PROBLEM DETAILS: Every line in the records below between the one holding "destruct ((full <?" and the one holding "s5l_nor_scan n = Some", inclusive, is to be set down exactly; all other lines are to be left out.

** Opening SUPPLIED DATA block **

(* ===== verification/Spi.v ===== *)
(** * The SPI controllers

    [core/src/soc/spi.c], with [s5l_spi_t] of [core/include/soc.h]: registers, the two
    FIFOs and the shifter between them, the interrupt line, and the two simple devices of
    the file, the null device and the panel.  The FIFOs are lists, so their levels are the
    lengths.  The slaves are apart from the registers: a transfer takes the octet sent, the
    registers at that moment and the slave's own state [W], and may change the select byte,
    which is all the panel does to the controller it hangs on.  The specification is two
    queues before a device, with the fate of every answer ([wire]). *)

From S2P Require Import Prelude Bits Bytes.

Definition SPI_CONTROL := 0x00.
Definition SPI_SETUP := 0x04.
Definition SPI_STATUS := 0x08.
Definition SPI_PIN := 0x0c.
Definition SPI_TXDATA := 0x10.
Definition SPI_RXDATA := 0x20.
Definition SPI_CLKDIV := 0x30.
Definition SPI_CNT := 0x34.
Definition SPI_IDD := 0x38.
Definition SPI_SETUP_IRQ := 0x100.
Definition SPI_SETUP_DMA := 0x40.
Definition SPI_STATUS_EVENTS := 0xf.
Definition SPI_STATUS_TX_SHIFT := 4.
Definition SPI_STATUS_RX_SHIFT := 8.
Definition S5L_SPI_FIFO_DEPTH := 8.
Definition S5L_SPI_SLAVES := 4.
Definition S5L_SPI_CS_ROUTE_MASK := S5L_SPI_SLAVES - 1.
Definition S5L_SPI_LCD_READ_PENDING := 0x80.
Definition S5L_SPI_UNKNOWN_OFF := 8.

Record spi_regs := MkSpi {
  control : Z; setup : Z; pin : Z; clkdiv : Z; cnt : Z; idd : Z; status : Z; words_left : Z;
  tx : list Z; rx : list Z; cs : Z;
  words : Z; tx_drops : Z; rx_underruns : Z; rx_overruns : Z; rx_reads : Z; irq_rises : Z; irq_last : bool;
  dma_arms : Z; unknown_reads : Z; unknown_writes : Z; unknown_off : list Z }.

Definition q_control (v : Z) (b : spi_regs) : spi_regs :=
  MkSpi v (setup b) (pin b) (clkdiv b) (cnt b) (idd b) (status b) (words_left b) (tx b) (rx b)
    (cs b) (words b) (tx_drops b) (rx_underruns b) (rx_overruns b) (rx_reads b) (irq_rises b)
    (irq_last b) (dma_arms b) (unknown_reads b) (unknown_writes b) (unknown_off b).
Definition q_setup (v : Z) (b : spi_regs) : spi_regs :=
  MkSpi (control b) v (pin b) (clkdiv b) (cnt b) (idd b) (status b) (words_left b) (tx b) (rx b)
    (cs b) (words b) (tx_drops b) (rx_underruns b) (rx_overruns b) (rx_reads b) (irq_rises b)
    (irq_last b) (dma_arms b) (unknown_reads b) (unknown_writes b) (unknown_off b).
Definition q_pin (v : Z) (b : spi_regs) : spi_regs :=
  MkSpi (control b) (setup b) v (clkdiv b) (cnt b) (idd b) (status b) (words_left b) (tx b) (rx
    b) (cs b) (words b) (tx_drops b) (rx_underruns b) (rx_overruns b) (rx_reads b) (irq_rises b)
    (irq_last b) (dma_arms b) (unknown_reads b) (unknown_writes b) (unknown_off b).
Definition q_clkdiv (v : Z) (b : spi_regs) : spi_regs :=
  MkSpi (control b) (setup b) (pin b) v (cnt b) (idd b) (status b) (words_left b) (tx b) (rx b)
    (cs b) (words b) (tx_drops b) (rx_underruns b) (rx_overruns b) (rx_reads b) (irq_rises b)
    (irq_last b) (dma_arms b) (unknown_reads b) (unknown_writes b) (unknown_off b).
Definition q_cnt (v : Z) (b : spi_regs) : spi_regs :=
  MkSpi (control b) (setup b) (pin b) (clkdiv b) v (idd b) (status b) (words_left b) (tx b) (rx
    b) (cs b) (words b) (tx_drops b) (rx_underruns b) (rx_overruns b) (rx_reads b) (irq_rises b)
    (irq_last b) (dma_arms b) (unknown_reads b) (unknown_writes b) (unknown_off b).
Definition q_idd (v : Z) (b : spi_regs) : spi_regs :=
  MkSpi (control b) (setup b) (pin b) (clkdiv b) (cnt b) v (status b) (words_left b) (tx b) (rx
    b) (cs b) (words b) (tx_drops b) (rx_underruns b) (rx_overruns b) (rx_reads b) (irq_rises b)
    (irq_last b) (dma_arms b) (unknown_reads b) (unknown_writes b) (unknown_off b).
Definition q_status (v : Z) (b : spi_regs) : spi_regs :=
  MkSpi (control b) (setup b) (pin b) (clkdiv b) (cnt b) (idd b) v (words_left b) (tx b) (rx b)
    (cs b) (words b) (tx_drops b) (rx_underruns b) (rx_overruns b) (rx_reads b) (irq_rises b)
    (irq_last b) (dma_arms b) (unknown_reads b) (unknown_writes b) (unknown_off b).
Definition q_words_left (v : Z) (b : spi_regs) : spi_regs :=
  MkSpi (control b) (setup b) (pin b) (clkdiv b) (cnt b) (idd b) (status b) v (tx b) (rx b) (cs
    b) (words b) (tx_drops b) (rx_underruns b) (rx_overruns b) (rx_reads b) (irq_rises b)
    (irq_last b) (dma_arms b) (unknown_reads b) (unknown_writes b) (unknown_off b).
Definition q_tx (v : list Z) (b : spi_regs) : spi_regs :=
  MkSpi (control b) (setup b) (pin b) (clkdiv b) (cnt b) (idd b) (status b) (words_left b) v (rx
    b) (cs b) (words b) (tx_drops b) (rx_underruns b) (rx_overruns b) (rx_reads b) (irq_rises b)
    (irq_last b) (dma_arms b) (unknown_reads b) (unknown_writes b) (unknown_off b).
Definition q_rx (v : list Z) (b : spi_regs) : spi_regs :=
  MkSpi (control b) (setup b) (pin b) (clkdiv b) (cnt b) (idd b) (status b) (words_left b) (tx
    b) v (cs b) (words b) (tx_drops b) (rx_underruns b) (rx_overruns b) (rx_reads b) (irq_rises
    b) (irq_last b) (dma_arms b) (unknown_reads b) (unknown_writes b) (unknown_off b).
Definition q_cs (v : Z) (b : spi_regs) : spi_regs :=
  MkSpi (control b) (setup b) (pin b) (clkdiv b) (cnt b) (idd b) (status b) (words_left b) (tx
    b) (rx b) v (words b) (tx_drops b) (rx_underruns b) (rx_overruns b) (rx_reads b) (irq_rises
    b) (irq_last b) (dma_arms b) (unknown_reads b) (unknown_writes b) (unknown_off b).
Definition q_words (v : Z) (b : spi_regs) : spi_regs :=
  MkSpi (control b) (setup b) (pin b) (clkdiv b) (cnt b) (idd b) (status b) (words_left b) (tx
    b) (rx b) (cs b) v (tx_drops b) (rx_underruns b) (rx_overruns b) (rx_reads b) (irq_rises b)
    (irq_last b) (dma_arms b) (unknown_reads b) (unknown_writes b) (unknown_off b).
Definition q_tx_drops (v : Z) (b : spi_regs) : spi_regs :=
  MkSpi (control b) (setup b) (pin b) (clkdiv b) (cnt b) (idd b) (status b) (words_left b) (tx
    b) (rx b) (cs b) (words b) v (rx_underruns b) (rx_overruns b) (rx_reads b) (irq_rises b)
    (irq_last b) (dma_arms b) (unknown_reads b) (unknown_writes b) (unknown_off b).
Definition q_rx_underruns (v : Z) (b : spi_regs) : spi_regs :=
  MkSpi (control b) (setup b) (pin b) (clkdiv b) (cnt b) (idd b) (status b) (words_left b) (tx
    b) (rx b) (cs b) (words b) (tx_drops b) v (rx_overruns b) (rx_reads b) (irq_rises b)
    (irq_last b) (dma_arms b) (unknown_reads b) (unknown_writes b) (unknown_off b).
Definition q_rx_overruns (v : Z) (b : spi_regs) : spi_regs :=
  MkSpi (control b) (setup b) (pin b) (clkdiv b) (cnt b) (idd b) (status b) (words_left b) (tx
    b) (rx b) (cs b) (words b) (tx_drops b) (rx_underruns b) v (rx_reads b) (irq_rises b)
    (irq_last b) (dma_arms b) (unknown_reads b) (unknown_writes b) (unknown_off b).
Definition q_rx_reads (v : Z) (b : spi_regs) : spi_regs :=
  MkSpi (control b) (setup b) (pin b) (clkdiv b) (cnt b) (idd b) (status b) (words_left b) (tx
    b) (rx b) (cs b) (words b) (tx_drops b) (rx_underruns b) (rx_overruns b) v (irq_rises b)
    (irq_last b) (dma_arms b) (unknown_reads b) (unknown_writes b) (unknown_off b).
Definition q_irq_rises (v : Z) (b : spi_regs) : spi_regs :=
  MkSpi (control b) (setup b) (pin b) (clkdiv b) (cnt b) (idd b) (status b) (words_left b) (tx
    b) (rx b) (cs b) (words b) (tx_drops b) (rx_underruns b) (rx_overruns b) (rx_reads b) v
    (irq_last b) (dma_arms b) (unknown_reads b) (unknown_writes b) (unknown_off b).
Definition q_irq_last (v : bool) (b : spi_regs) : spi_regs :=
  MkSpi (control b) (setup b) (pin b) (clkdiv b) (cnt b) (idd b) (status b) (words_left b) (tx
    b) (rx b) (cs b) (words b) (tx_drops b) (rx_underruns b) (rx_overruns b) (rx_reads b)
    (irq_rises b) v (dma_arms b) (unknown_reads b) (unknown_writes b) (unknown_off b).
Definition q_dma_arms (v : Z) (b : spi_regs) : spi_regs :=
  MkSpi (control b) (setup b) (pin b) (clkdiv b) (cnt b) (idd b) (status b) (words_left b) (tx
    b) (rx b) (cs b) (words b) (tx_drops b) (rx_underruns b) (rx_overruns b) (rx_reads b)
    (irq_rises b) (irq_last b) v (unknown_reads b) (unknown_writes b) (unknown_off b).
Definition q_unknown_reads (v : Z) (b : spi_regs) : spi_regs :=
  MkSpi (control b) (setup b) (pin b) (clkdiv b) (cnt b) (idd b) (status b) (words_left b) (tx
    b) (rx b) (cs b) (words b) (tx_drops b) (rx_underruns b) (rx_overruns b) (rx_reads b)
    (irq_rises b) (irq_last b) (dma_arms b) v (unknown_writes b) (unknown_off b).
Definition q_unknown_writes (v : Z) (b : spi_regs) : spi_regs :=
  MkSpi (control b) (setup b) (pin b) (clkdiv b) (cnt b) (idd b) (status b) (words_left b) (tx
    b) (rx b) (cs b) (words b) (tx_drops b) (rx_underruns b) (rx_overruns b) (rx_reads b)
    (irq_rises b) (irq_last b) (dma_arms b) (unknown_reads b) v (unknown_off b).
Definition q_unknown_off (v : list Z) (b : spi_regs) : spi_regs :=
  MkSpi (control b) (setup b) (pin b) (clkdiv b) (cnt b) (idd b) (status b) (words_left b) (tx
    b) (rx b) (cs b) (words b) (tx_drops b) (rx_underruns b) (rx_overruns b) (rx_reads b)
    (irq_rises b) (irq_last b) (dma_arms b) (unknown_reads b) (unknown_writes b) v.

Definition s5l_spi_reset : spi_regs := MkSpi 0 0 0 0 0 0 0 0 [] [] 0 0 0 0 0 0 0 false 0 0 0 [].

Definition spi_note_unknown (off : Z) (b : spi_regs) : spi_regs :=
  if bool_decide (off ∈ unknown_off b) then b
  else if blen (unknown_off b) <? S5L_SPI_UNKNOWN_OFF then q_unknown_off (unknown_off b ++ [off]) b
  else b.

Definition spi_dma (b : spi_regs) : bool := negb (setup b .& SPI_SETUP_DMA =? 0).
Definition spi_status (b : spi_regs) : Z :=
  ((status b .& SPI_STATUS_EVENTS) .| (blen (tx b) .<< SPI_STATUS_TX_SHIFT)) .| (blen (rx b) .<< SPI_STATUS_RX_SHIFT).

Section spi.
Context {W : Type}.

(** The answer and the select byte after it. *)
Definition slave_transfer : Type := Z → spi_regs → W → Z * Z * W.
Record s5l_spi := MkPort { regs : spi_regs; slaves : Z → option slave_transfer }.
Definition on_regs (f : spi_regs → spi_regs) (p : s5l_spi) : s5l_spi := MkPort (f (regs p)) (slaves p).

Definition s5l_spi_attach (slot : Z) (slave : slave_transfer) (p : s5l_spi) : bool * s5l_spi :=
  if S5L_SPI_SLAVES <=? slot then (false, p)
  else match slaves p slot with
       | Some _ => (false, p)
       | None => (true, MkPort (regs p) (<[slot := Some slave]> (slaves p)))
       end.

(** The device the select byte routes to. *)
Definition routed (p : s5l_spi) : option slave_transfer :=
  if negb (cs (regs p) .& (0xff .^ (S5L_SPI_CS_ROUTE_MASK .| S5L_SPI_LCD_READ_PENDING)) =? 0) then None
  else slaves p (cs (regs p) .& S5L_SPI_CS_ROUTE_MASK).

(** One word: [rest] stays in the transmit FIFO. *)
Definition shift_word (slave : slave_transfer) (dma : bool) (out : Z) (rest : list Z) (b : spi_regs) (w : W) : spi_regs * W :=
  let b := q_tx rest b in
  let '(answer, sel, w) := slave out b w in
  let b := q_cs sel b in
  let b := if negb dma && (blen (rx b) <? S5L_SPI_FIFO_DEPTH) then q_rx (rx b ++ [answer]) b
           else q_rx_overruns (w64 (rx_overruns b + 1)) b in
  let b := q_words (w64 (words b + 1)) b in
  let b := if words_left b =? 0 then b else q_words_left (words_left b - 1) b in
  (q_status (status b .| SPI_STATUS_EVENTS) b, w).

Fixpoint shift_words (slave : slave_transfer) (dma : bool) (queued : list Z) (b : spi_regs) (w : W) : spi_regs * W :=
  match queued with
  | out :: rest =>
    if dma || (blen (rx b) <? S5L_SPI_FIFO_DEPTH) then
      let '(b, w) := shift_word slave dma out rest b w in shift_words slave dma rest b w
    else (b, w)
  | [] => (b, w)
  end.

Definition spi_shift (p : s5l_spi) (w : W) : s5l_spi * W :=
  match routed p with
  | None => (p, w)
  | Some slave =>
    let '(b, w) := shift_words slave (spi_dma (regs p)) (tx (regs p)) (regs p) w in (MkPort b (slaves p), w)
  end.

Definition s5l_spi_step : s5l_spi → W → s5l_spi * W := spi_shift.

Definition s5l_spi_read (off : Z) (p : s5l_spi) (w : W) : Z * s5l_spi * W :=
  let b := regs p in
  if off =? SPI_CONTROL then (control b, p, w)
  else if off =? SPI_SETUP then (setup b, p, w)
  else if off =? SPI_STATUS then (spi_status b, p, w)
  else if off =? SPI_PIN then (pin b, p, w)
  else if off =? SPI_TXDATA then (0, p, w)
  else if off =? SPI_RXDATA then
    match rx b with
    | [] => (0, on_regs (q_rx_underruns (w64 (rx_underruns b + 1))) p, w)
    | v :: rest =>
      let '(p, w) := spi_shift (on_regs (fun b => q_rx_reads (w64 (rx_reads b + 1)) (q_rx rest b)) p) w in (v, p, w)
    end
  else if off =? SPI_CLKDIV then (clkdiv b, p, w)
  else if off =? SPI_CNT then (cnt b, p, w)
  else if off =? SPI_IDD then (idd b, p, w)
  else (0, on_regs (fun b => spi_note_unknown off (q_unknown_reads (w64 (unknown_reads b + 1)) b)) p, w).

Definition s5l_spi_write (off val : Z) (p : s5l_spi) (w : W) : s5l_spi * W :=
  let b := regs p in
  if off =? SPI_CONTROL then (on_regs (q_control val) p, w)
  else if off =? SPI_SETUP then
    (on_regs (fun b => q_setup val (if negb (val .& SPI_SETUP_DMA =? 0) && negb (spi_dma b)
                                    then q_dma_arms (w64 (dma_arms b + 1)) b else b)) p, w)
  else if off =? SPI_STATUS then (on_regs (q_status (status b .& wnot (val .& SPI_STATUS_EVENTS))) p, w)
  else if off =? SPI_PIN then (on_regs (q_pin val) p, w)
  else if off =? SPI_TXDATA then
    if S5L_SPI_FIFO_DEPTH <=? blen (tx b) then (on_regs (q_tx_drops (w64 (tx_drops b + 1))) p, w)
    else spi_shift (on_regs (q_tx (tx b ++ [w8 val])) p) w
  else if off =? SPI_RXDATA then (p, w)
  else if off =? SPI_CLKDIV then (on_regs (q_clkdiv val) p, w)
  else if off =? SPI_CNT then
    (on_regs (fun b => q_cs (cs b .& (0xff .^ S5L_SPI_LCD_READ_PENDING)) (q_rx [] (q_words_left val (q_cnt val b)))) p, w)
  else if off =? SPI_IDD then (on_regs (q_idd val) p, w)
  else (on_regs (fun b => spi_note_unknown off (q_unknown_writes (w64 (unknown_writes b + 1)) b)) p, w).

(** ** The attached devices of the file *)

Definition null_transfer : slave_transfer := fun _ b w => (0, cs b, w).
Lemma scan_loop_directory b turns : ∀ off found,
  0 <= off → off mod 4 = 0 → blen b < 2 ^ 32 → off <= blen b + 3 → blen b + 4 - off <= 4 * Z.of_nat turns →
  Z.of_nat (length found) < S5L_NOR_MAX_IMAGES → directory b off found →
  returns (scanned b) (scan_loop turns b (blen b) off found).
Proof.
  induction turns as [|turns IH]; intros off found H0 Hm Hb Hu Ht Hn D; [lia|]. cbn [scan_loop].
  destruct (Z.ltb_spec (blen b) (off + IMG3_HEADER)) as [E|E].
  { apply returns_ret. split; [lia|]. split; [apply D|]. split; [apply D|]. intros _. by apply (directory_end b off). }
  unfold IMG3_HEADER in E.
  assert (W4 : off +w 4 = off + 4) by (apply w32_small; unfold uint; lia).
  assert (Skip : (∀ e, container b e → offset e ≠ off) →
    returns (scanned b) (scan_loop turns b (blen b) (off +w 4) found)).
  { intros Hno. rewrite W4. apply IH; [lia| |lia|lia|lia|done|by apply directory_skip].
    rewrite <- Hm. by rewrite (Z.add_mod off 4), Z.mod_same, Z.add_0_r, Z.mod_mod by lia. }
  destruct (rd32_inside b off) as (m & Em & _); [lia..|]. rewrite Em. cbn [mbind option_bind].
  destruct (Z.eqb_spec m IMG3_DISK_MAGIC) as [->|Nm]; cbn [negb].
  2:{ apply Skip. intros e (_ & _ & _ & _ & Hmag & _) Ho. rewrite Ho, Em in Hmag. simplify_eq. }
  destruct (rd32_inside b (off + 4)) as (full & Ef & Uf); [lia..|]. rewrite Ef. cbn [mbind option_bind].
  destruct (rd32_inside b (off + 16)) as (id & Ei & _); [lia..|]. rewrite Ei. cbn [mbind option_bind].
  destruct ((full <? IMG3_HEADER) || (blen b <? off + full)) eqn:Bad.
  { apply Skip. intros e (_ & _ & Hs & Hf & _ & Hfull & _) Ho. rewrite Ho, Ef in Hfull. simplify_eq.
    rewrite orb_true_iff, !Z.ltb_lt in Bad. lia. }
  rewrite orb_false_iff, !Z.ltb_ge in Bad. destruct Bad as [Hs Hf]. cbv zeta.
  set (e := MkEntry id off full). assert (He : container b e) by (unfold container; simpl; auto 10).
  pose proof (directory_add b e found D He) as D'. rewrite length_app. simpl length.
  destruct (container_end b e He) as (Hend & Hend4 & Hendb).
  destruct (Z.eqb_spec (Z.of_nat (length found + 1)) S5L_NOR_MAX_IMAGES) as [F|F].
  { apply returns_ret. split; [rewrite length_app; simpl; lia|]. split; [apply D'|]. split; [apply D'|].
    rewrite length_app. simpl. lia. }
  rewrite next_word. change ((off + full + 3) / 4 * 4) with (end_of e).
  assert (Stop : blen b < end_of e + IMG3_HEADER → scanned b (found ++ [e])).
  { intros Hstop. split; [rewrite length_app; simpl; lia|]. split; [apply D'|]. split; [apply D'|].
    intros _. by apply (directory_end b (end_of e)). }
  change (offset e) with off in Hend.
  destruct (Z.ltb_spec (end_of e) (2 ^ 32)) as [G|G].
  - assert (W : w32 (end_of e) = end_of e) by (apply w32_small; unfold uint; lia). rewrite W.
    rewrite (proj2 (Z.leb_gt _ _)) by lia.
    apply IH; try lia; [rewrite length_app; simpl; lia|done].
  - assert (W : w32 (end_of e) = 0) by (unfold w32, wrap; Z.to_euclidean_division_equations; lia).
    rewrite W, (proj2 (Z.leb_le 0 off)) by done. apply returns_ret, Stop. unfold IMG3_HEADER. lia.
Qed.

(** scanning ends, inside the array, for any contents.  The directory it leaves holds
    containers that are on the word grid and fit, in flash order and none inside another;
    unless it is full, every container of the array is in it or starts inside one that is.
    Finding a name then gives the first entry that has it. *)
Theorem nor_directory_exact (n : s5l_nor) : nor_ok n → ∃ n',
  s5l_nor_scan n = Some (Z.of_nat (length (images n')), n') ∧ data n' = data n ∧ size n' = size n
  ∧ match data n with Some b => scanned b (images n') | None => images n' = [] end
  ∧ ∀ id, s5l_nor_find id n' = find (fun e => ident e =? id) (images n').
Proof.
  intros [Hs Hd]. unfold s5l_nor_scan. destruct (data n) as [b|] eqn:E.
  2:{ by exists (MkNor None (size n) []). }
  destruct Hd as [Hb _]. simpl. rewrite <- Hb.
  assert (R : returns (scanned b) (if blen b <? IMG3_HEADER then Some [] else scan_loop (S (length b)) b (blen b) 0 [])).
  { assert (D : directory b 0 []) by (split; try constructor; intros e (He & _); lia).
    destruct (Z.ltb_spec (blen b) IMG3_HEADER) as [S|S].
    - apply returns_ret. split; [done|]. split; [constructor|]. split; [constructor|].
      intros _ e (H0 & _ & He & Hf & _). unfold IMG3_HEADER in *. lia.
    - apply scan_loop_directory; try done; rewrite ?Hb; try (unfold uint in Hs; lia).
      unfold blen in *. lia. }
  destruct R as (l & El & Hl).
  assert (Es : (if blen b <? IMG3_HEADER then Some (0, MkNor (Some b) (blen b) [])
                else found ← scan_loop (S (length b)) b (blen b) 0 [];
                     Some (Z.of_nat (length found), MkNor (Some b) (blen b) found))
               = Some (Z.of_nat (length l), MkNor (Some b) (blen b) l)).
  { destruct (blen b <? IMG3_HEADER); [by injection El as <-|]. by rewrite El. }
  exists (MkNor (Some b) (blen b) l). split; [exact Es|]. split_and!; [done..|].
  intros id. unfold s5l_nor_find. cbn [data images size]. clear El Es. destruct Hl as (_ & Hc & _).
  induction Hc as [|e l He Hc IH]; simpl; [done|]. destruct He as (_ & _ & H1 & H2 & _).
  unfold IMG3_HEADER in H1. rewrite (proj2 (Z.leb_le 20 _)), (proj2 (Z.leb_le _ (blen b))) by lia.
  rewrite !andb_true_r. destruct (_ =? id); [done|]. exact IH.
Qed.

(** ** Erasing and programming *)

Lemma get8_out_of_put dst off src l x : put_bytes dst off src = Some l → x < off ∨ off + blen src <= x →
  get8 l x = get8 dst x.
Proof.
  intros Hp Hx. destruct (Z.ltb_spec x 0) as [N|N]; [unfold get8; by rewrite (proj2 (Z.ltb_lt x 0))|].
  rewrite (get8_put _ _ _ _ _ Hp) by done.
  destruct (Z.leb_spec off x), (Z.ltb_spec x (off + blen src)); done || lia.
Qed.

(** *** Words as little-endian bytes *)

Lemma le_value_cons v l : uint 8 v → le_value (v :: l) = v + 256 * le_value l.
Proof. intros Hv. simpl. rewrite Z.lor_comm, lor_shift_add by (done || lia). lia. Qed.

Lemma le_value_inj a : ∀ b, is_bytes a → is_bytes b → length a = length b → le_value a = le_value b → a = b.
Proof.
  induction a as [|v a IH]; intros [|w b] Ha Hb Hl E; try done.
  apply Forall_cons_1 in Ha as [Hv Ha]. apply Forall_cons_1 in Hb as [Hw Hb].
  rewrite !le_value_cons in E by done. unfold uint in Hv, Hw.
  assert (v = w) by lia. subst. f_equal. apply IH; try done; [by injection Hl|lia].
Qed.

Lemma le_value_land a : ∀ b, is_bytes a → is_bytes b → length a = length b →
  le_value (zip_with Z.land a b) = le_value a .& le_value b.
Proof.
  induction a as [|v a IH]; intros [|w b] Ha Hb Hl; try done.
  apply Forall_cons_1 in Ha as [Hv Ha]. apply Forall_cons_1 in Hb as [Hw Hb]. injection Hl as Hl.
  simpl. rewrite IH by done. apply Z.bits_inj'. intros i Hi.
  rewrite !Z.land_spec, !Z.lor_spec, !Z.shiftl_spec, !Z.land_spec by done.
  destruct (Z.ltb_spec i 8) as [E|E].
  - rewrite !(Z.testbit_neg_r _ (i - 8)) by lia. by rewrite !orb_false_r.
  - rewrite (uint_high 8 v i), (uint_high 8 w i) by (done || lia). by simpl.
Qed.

** Closing SUPPLIED DATA block **

EXPECTED ANSWER:
  destruct ((full <? IMG3_HEADER) || (blen b <? off + full)) eqn:Bad.
  { apply Skip. intros e (_ & _ & Hs & Hf & _ & Hfull & _) Ho. rewrite Ho, Ef in Hfull. simplify_eq.
    rewrite orb_true_iff, !Z.ltb_lt in Bad. lia. }
  rewrite orb_false_iff, !Z.ltb_ge in Bad. destruct Bad as [Hs Hf]. cbv zeta.
  set (e := MkEntry id off full). assert (He : container b e) by (unfold container; simpl; auto 10).
  pose proof (directory_add b e found D He) as D'. rewrite length_app. simpl length.
  destruct (container_end b e He) as (Hend & Hend4 & Hendb).
  destruct (Z.eqb_spec (Z.of_nat (length found + 1)) S5L_NOR_MAX_IMAGES) as [F|F].
  { apply returns_ret. split; [rewrite length_app; simpl; lia|]. split; [apply D'|]. split; [apply D'|].
    rewrite length_app. simpl. lia. }
  rewrite next_word. change ((off + full + 3) / 4 * 4) with (end_of e).
  assert (Stop : blen b < end_of e + IMG3_HEADER → scanned b (found ++ [e])).
  { intros Hstop. split; [rewrite length_app; simpl; lia|]. split; [apply D'|]. split; [apply D'|].
    intros _. by apply (directory_end b (end_of e)). }
  change (offset e) with off in Hend.
  destruct (Z.ltb_spec (end_of e) (2 ^ 32)) as [G|G].
  - assert (W : w32 (end_of e) = end_of e) by (apply w32_small; unfold uint; lia). rewrite W.
    rewrite (proj2 (Z.leb_gt _ _)) by lia.
    apply IH; try lia; [rewrite length_app; simpl; lia|done].
  - assert (W : w32 (end_of e) = 0) by (unfold w32, wrap; Z.to_euclidean_division_equations; lia).
    rewrite W, (proj2 (Z.leb_le 0 off)) by done. apply returns_ret, Stop. unfold IMG3_HEADER. lia.
Qed.

(** scanning ends, inside the array, for any contents.  The directory it leaves holds
    containers that are on the word grid and fit, in flash order and none inside another;
    unless it is full, every container of the array is in it or starts inside one that is.
    Finding a name then gives the first entry that has it. *)
Theorem nor_directory_exact (n : s5l_nor) : nor_ok n → ∃ n',
  s5l_nor_scan n = Some (Z.of_nat (length (images n')), n') ∧ data n' = data n ∧ size n' = size n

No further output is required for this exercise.